Stocks closed lower on Wall Street Tuesday and bond yields jumped as remarks by a Federal Reserve governor fueled expectations on Wall Street that the central bank is prepared to more aggressively raise interest rates and take other steps in a bid to tame surging inflation. The S&P 500 fell 1.3%, its first loss in three days. Weakness in big technology stocks weighed down the market most. Twitter rose after disclosing an arrangement with Tesla chief Elon Musk that will give him a board seat but also limit how much of the company he can buy while he’s a director.
THIS IS A BREAKING NEWS UPDATE. AP’s earlier story follows below.
Stocks fell in afternoon trading Tuesday and bond yields jumped as remarks by a Federal Reserve governor fueled expectations on Wall Street that the central bank is prepared to more aggressively raise interest rates and take other steps in a bid to tame surging inflation.
The S&P 500 fell 1.2% as of 3:30 pm Eastern. The Dow Jones Industrial Average fell 250 points, or 0.7%, to 34,670 and the Nasdaq fell 2.3%.
The selling put the S&P 500 on pace for its first loss in three days. The benchmark index notched three straight weekly gains coming into this week. That recent market strength may be giving the Fed the leeway to raise interest rates more aggressively, said Zach Hill, head of portfolio management at Horizon Investments.
“Against that backdrop, things have obviously changed and the Fed is willing to ratchet up their hawkishness a bit,” Hill said.
Weakness from big technology stocks weighed down the broader market. Companies in the sector, with their pricey valuations, tend to push the market higher or lower more forcefully. Chipmaker Qualcomm fell 5.2%.
Twitter rose another 2.2% after disclosing an arrangement with Tesla chief Elon Musk that will give him a board seat but also limit how much of the company he can buy while he’s a director. The company disclosed a day earlier that the mercurial billionaire and Twitter critic had become the company’s largest shareholder.
Treasury yields jumped again as investors brace for more aggressive moves by the Fed to rein in the hottest inflation in 40 years. Fed Governor Lael Brainard said in a speech that it’s “of paramount importance” and that the central bank is set to keep raising short-term interest rates following its March hike, which was its first increase since 2018.
Traders are pricing in a nearly 78% probability the Fed will raise its key overnight rate by half a percentage point at its next meeting in May. That’s double the usual amount and something the Fed hasn’t done since 2000. That helped the yield on the two-year Treasury jump to 2.51% from 2.46%, its highest level since March 2019.
Brainard said the Fed would also soon throw into reverse the massive bond-buying program it engineered through the pandemic to keep longer-term rates low. She said the Fed could decide to roll some bonds off its balance sheet as soon as its May meeting, and “at a rapid pace.”
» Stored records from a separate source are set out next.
Lemma json_string_escape c s rest : 0 ≤ c < 65536 → json_string s = Some (rest : jsstring * jsstring) →
  json_string (unicode_escape c ++ s) = Some (c :: fst rest, snd rest).
Proof.
  intros Hc Hs. unfold unicode_escape. cbn [app json_string Z.eqb Pos.eqb].
  assert (∀ k, 0 ≤ (c / k mod 16) < 16) as Hm by (intros; apply Z.mod_pos_bound; lia).
  assert (0 ≤ c mod 16 < 16) as H4 by (apply Z.mod_pos_bound; lia).
  destruct (hex_digit_reads _ (Hm 4096)) as [E1 R1], (hex_digit_reads _ (Hm 256)) as [E2 R2],
    (hex_digit_reads _ (Hm 16)) as [E3 R3], (hex_digit_reads _ H4) as [E4 R4].
  cbn [forallb]. rewrite E1, E2, E3, E4. cbn [andb radix_value]. rewrite R1, R2, R3, R4. cbn [mbind option_bind].
  rewrite Hs. cbn. destruct rest as [t r]. repeat f_equal.
  rewrite Z.mul_0_l, Z.add_0_l. pose proof (Z.div_mod c 16). pose proof (Z.div_mod (c / 16) 16).
  pose proof (Z.div_mod (c / 256) 16). replace (c / 256) with (c / 16 / 16) in * by (by rewrite Z.div_div by lia).
  replace (c / 4096) with (c / 16 / 16 / 16) in * by (by rewrite !Z.div_div by lia).
  assert (c / 16 / 16 / 16 < 16) by (rewrite !Z.div_div by lia; apply Z.div_lt_upper_bound; lia).
  assert (0 ≤ c / 16 / 16 / 16) by (rewrite !Z.div_div by lia; apply Z.div_pos; lia).
  rewrite (Z.mod_small (c / 16 / 16 / 16)) by lia. lia.
Qed.

Lemma json_string_char c s rest : 0 ≤ c < 65536 → json_string s = Some (rest : jsstring * jsstring) →
  json_string (quote_char c ++ s) = Some (c :: fst rest, snd rest).
Proof.
  intros Hc Hs. unfold quote_char.
  repeat match goal with |- context [if ?x =? ?y then _ else _] => destruct (Z.eqb_spec x y) as [->|] end;
    try (cbn; rewrite Hs; by destruct rest).
  destruct (_ || _ || _) eqn:E; [by apply json_string_escape|]. bool_hyps. by apply json_string_plain.
Qed.
(** [String(x)] of a finite number is a JSON number that reads as it. *)
Lemma String_of_number_json x rest : valid_number x = true → isFinite x = true → ends_number rest →
  json_number_len (String_of_number x ++ rest) = Some (length (String_of_number x))
  ∧ Number_of_string (String_of_number x) = unsign_zero x
  ∧ ∃ c t, String_of_number x = c :: t ∧ number_first c = true.
Proof.
  intros Hv Hf Hr. assert (∀ m e, bounded num_prec num_emax m e = true →
    json_number_len (positive_to_string m e ++ rest) = Some (length (positive_to_string m e))
    ∧ ∃ c t, positive_to_string m e = c :: t ∧ is_digit c = true) as Hpos.
  { intros m e Hb. pose proof (positive_to_string_json m e Hb) as Hj.
    split; [by apply json_numeral_len|by apply json_numeral_head]. }
  unfold number_first. destruct x as [s|[]| |[] m e]; try done.
  - split; [|split; [done|by exists 48, []]]. cbn [String_of_number].
    apply (json_numeral_len (js "0")); [|done]. apply json_numeral_plain, json_mantissa_integer. by left.
  - destruct (Hpos m e Hv) as (Hl & c & t & Ec & Hc). cbn [String_of_number]. change (js "-") with [45]. cbn [app].
    split; [|split; [|by eexists _, _]].
    + rewrite json_number_len_minus; [by rewrite Hl|]. rewrite Ec. cbn [app]. by eexists _, _.
    + destruct (positive_to_string_numeral m e Hv) as (s & E & Hn & Hd).
      unfold Number_of_string. rewrite trim_no_space.
      * cbn [radix_prefix]. rewrite (unsigned_number_scan _ s E c t Ec Hc) by (by apply numeral_scan). by rewrite Hd.
      * cbn [forallb]. apply andb_true_intro. split; [done|]. apply numeral_chars in Hn. rewrite forallb_forall in *.
        intros d Hin. by rewrite numeral_char_not_space by auto.
  - destruct (Hpos m e Hv) as (Hl & c & t & Ec & Hc). cbn [String_of_number app].
    split; [done|split]; [|exists c, t; by rewrite Hc].
    destruct (positive_to_string_numeral m e Hv) as (s & E & Hn & Hd). by rewrite (numeral_number _ _ _ Hn).
Qed.
Lemma scan_string_bounds quote : ∀ k rest cursor value v c', length rest ≤ k →
  scan_string quote rest cursor value = Ok (Some (v, c')) →
  cursor < c' ≤ cursor + length rest.
Proof.
  induction k as [|k IH]; intros rest cursor value v c' Hk H;
    (destruct rest as [|c r1]; simpl in H; [done|simpl in Hk; try lia]).
  destruct (c =? quote)%Z; [injection H as ? <-; simpl; lia|].
  destruct ((c =? 10) || (c =? 13))%Z; [done|].
  destruct (negb (c =? 92)%Z); [apply IH in H; simpl; lia|].
  destruct r1 as [|esc r2]; simpl in *; [done|].
  destruct (simple_escape esc); [apply IH in H; simpl; lia|].
  destruct (esc =? 117)%Z.
  - destruct r2 as [|h1 [|h2 [|h3 [|h4 r3]]]]; try done.
    destruct (is_hex h1 && _); [|done]. apply IH in H; simpl in *; lia.
  - destruct (esc =? 120)%Z; [|done].
    destruct r2 as [|h1 [|h2 r3]]; try done.
    destruct (is_hex h1 && _); [|done]. apply IH in H; simpl in *; lia.
Qed.

(** ** Well-formed trees *)

(** The nodes of [l] lie between [lo] and [hi], in source order. *)
Fixpoint ordered (lo : nat) (l : list ExpressionNode) (hi : nat) : Prop :=
  match l with
  | [] => lo ≤ hi
  | c :: l' => lo ≤ node_start c ∧ ordered (node_end c) l' hi
  end.

Definition node_length (n : ExpressionNode) : nat := node_end n - node_start n.

(** Number literals are finite, not negative and canonical binary64. *)
Definition literal_ok (v : literal_value) : Prop :=
  match v with lit_number x => is_literal_number x = true | _ => True end.

(** Calls have their arity, operators are those of the language. *)
Definition node_shape (n : ExpressionNode) : Prop :=
  match n with
  | literal v _ _ => literal_ok v
  | call name args _ => function_arity name = Some (length args)
  | unary op _ _ => str_in op [js "!"; js "+"; js "-"] = true
  | binary op _ _ _ => is_Some (precedence_of op)
  | _ => True
  end.

Inductive wf_node (n : ExpressionNode) : Prop :=
| wf_intro :
    node_start n < node_end n →
    ordered (node_start n) (children_of n) (node_end n) →
    Forall (λ c, node_length c < node_length n) (children_of n) →
    node_shape n →
    Forall wf_node (children_of n) →
    wf_node n.

Lemma ordered_weaken lo lo' hi hi' l :
  ordered lo l hi → lo' ≤ lo → hi ≤ hi' → ordered lo' l hi'.
Proof.
  revert lo lo'; induction l as [|c l IH]; intros lo lo'; simpl; [lia|].
  intros [??] ??. split; [lia|]. by apply (IH (node_end c)).
Qed.

Lemma wf_nonempty n : wf_node n → node_start n < node_end n.
Proof. by destruct 1. Qed.

Lemma children_with_span n sp : children_of (with_span n sp) = children_of n.
Proof. by destruct n. Qed.

Lemma node_span_with n sp : node_span (with_span n sp) = sp.
Proof. by destruct n. Qed.

(** Parentheses widen the span of a node. *)
Lemma wf_with_span n a b :
  wf_node n → a ≤ node_start n → node_end n ≤ b → wf_node (with_span n (mkSpan a b)).
Proof.
  intros [Hlt Ho Hl Hs Hc] Ha Hb.
  assert (node_start (with_span n (mkSpan a b)) = a) as Es
    by (unfold node_start; by rewrite node_span_with).
  assert (node_end (with_span n (mkSpan a b)) = b) as Ee
    by (unfold node_end; by rewrite node_span_with).
  split; rewrite ?children_with_span, ?Es, ?Ee; [lia| | |by destruct n|done].
  - by apply (ordered_weaken (node_start n) _ (node_end n)).
  - eapply Forall_impl; [exact Hl|]. unfold node_length. rewrite Es, Ee. lia.
Qed.

(** ** Tokens *)
Section Source.
Context (source : jsstring).

(** A token is a slice of the source; only the end token is empty. *)
Definition token_ok (t : Lexeme) : Prop :=
  lex_start t ≤ lex_end t ≤ length source ∧
  lex_text t = slice source (lex_start t) (lex_end t) ∧
  (lex_kind t ≠ lx_end → lex_start t < lex_end t) ∧
  (lex_kind t = lx_end → lex_start t = length source) ∧
  (∀ v, lex_value t = Some v → literal_ok v).

Lemma prefix_token_ok start text kind v i :
  text = take (length text) (drop start source) → 0 < length text →
  start ≤ length source → kind ≠ lx_end → (∀ w, v = Some w → literal_ok w) →
  token_ok (mkLexeme kind text start (start + length text) v i).
Proof.
  intros Ht Hpos Hs Hk Hv. unfold token_ok; simpl.
  assert (length text ≤ length source - start).
  { rewrite <- length_drop. rewrite Ht. rewrite length_take. lia. }
  split_and!; [lia|lia| |lia|done|done].
  unfold slice. by replace (start + length text - start) with (length text) by lia.
Qed.

Lemma next_spec cursor count t c' n' :
  next source cursor count = Ok (t, (c', n')) → cursor ≤ length source →
  token_ok t ∧ cursor ≤ lex_start t ∧ c' = lex_end t ∧ (n' = count + 1 ∧ n' ≤ 10000)%Z.
Proof.
  unfold next. intros H Hc. destruct (Z.ltb_spec 10000 (count + 1)); [done|].
  pose proof (span_len_le is_space (drop cursor source)) as Hsp. rewrite length_drop in Hsp.
  set (start := cursor + span_len is_space (drop cursor source)) in *.
  destruct (drop start source) as [|c body] eqn:Er.
  - assert (length (drop start source) = 0) as Hl by by rewrite Er.
    rewrite length_drop in Hl. injection H as <- <- <-.
    unfold token_ok; simpl. rewrite slice_nil. split_and!; try lia; try done.
  - assert (length (drop start source) = S (length body)) as Hl by by rewrite Er.
    rewrite length_drop in Hl. inv_ok. split; [|split; [|split; [done|lia]]].
    + destruct (match_number (c :: body)) as [text|] eqn:En.
      * unfold next_number in Hx. split_in Hx. injection Hx as <-.
        pose proof (match_number_literal _ _ En) as Hlit.
        apply match_number_prefix in En as [??]. rewrite <- Er in *.
        apply prefix_token_ok; auto; [lia|]. intros w [= <-]. apply Hlit. by apply negb_false_iff.
      * destruct ((c =? 34) || (c =? 39))%Z.
        -- unfold next_string in Hx. inv_ok. split_in Hx. injection Hx as <-.
           apply (scan_string_bounds _ (length body)) in Hx0; [|done].
           unfold token_ok; simpl. split_and!; try lia; try done. by intros ? [= <-].
        -- unfold next_symbol in Hx.
           destruct (match_name (c :: body)) as [text|] eqn:Em.
           ++ injection Hx as <-. apply match_name_prefix in Em as [??]. rewrite <- Er in *.
              apply prefix_token_ok; try done; lia.
           ++ destruct (match_operator (c :: body)) as [text|] eqn:Eo; [|done].
              injection Hx as <-. apply match_operator_prefix in Eo as [??]. rewrite <- Er in *.
              apply prefix_token_ok; try done; lia.
    + assert (lex_start t = start) as ->; [|lia].
      destruct (match_number (c :: body)) as [text|].
      * unfold next_number in Hx. split_in Hx. by injection Hx as <-.
      * destruct ((c =? 34) || (c =? 39))%Z.
        -- unfold next_string in Hx. inv_ok. split_in Hx. by injection Hx as <-.
        -- unfold next_symbol in Hx. split_in Hx; by injection Hx as <-.
Qed.

Lemma next_not_NoFuel cursor count : next source cursor count ≠ NoFuel.
Proof.
  unfold next. destruct (10000 <? _)%Z; [done|]. destruct (drop _ source) as [|c body]; [done|].
  apply bind_not_NoFuel; [|done].
  destruct (match_number _); [unfold next_number; repeat case_match; done|].
  destruct (_ || _)%Z; [|unfold next_symbol; repeat case_match; done].
  unfold next_string. apply bind_not_NoFuel; [|intros; repeat case_match; done].
  generalize (S (cursor + span_len is_space (drop cursor source))), (@nil Z).
  assert (∀ k r n l, length r ≤ k → scan_string c r n l ≠ NoFuel) as Hscan.
  { clear. induction k as [|k IH]; intros r n l Hk; (destruct r as [|a r]; simpl; [done|simpl in Hk; try lia]).
    repeat match goal with
    | |- scan_string _ _ _ _ ≠ _ => apply IH; simpl in *; lia
    | |- _ => case_match; try done
    end; subst; simpl in *; try (apply IH; simpl in *; lia). }
  intros. by apply (Hscan (length body)).
Qed.

Lemma token_nonempty t : token_ok t → lex_text t ≠ [] → lex_start t < lex_end t.
Proof.
  intros (H1 & H2 & _ & _) Hne. destruct (decide (lex_start t = lex_end t)) as [E|]; [|lia].
  destruct Hne. by rewrite H2, E, slice_nil.
Qed.

Lemma precedence_nonempty text prec : precedence_of text = Some prec → text ≠ [].
Proof. by intros H ->. Qed.

(** ** Parser states *)
Definition st_ok (st : PState) : Prop :=
  token_ok (ps_current st) ∧ ps_cursor st = lex_end (ps_current st) ∧ (ps_count st ≤ 10000)%Z.

(** What a step from [st] to [st'] keeps: [st'] is reached by taking at least
  [k] tokens. *)
Definition advances (k : Z) (st st' : PState) : Prop :=
  st_ok st' ∧ (ps_count st + k ≤ ps_count st')%Z ∧ ps_depth st' = ps_depth st.

Lemma take_spec st t st' :
  take_ source st = Ok (t, st') → st_ok st →
  t = ps_current st ∧ advances 1 st st' ∧ lex_end t ≤ lex_start (ps_current st').
Proof.
  unfold take_. intros H (Ht & Hc & Hn0). inv_ok. destruct x as [tok [c n]]. inv_ok. simpl.
  destruct (next_spec _ _ _ _ _ Hx) as (Hok & Hle & -> & Hn).
  { rewrite Hc. destruct Ht as [[??] _]. lia. }
  rewrite Hc in Hle. unfold advances, st_ok; simpl.
  split; [done|]. split; [|lia]. split; [|split; [lia|done]]. split; [done|]. split; [done|lia].
Qed.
Following the remarks, the 10-year Treasury yield jumped to 2.54% from 2.46% before Brainard’s speech, its highest level since April 2019.
Higher interest rates tend to most hurt stocks that are seen as the priciest, which puts the focus on big technology and other high-growth stocks. Apple and Tesla were some of the biggest weights on the market.
Wall Street is watching closely for any clues as to how sharply interest rates will rise as inflation persists. More details will be gleaned Wednesday when the Fed releases minutes from its March interest rate meeting.
Russia’s war in Ukraine remains a key focus for Wall Street as the potential for stricter economic sanctions increase. The European Union’s executive branch has proposed a ban on coal imports from Russia in what would be the first sanctions targeting the country’s lucrative energy industry over its war in Ukraine.
The Treasury Department will not allow any Russian government debt payments from accounts at US financial institutions to be made in US dollars, restricting one of the strategies President Vladimir Putin is employing to stave off default.
The stricter sanctions follow mounting evidence Russian soldiers deliberately killed civilians during the conflict.
Wall Street is preparing for the next round of corporate earnings reports in the coming weeks. The results could give a clearer picture of how companies are dealing with the impact from rising inflation.
Carnival rose 2.2% after the cruise line gave investors an encouraging bookings update.